EP by Motörhead
- Released: April 1980
- Genre: Heavy metal
- Length: 14:34
- Label: Bronze
- Producer: Motörhead

Motörhead chronology
| On Parole (1979) | The Golden Years (1980) | Ace of Spades (1980) |

= The Golden Years (EP) =

The Golden Years is the first live recording by English rock band Motörhead, released in April 1980 via Bronze Records. It reached number 8 on the UK charts at the time.

Professional ratings
Review scores
| Source | Rating |
| AllMusic |  |

==Background==
There was a distinct lack of radio play for the single; the radio stations claiming the vocals were too low in the mix – so after remixing the tapes a 7" single (new catalogue number of BRO92DJ) was issued to radio stations with just "Leaving Here" on the A-side and "Stone Dead Forever" on the B-side. It was recorded on their 1980 European tour, the same tour as the 1981 live album No Sleep 'til Hammersmith track "Iron Horse / Born to Lose", which is also unknown as to which venue any of these tracks were recorded. Despite the lack of radio exposure, on 1 May 1980 the band had managed to secure an appearance on the BBC TV's weekly chart show, Top of the Pops, to promote its upcoming release. Frontman Lemmy recalls in his autobiography, White Line Fever, that "the songs were pretty badly recorded, but the record got in the charts."

==Release==
The original standard release of this EP was in 7" and 12" vinyl (Bronze Records), some lapses in quality control allowed through a number of copies of the 7" that play Kate Bush on the A-side. The German and Dutch releases were 7" 'juke box' press out centre singles and titled "Lochem POP '80" as an advertisement for their forthcoming appearance at Lochem Festival, Netherlands, on 15 May 1980.
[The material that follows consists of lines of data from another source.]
Lemma delete_insert_fresh (d : D) (l : list D) :
  Collection.findById id_of (Some (id_of d)) l = None ->
  Collection.deleteById id_of (Some (id_of d)) (Collection.insert d l) = l.
Proof.
  simpl. unfold Collection.insert.
  induction l as [|x l IH]; simpl.
  - intros _. unfold Collection.has_id. now rewrite String.eqb_refl.
  - destruct (Collection.has_id id_of (id_of d) x); [discriminate|].
    simpl. intro H. now rewrite (IH H).
Qed.

End Collections.

Lemma loose_neq_spec (x : option string) (y : string) :
  loose_neq x y = false <-> x = Some y.
Proof.
  destruct x as [s|]; simpl.
  - rewrite negb_false_iff, String.eqb_eq. split; congruence.
  - split; discriminate.
Qed.

Lemma store_eta (s : store) :
  {| authors := authors s; genres := genres s; books := books s;
     bookinstances := bookinstances s |} = s.
Proof. now destruct s. Qed.

Section MoreProperties.

Variable iso8601 : string -> bool.
Variable Date_parse : string -> option JsDate.
Variable collates : string -> string -> bool.

(** *** Deleting with the wrong id, or what is not there *)

(** X1.  When the id of the body finds no entity, or differs from the id
    of the path (an absent body id differs), each of the four delete
    handlers leaves the store as it is and answers with the one redirect
    to the list. *)
Theorem delete_post_refused (r : request) (s : store) :
  (Collection.findById author_id (scalar (req_form r) "authorid") (authors s) = None
   \/ scalar (req_form r) "authorid" <> Some (params_id r) ->
   author_delete_post r (start s)
   = {| db := s; calls := [Redirect "/catalog/authors"] |})
  /\ (Collection.findById genre_id (scalar (req_form r) "genreid") (genres s) = None
      \/ scalar (req_form r) "genreid" <> Some (params_id r) ->
      genre_delete_post r (start s)
      = {| db := s; calls := [Redirect "/catalog/genres"] |})
  /\ (Collection.findById book_id (scalar (req_form r) "bookid") (books s) = None
      \/ scalar (req_form r) "bookid" <> Some (params_id r) ->
      book_delete_post r (start s)
      = {| db := s; calls := [Redirect "/catalog/books"] |})
  /\ (Collection.findById bi_id (scalar (req_form r) "bookinstanceid")
        (bookinstances s) = None
      \/ scalar (req_form r) "bookinstanceid" <> Some (params_id r) ->
      bookinstance_delete_post r (start s)
      = {| db := s; calls := [Redirect "/catalog/bookinstances"] |}).
Proof.
  assert (N : forall x y, x <> Some y -> loose_neq x y = true).
  { intros x y H. destruct (loose_neq x y) eqn:E; [reflexivity|].
    apply loose_neq_spec in E. contradiction. }
  repeat apply conj; intros [H|H].
  - unfold author_delete_post, asyncHandler, bind, query, start. cbn [db calls].
    now rewrite H.
  - unfold author_delete_post, asyncHandler, bind, query, start. cbn [db calls].
    rewrite (N _ _ H). now rewrite orb_true_r.
  - unfold genre_delete_post, asyncHandler, bind, query, start. cbn [db calls].
    now rewrite H.
  - unfold genre_delete_post, asyncHandler, bind, query, start. cbn [db calls].
    rewrite (N _ _ H). now rewrite orb_true_r.
  - unfold book_delete_post, asyncHandler, bind, query, start. cbn [db calls].
    now rewrite H.
  - unfold book_delete_post, asyncHandler, bind, query, start. cbn [db calls].
    rewrite (N _ _ H). now rewrite orb_true_r.
  - unfold bookinstance_delete_post, asyncHandler, bind, query, start. cbn [db calls].
    now rewrite H.
  - unfold bookinstance_delete_post, asyncHandler, bind, query, start. cbn [db calls].
    rewrite (N _ _ H).
    now destruct (Collection.findById bi_id _ (bookinstances s)).
Qed.

(** *** What an update writes *)

Lemma author_update_post_db (r : request) (s : store) :
  db (author_update_post iso8601 Date_parse r (start s))
  = let v := author_validation iso8601 Date_parse (req_form r) in
    if isEmpty (snd v)
    then set_authors (Collection.updateById author_id (params_id r)
                        (new_Author (params_id r) (fst v)) (authors s)) s
    else s.
Proof.
  unfold author_update_post.
  destruct (author_validation iso8601 Date_parse (req_form r)) as [b errors].
  destruct errors; reflexivity.
Qed.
Copies of the 12" version of the EP were bundled with the initial pressings of 12" version of the Shine single from the 1983 Another Perfect Day album.

"Leaving Here" and "Too Late, Too Late" were included on the September 1984 compilation album No Remorse, the last studio album released with Bronze Records after their contract had expired with the label; over a year after their previous studio album Another Perfect Day was released in June 1983.

It was part of the limited edition 10,000 boxed set compilation by Castle Records – Born to Lose, Live to Win: The Bronze Singles 1978-1983 – released in 1999 which included 10 CD's covering the singles released by Bronze over the years Motörhead were signed to them.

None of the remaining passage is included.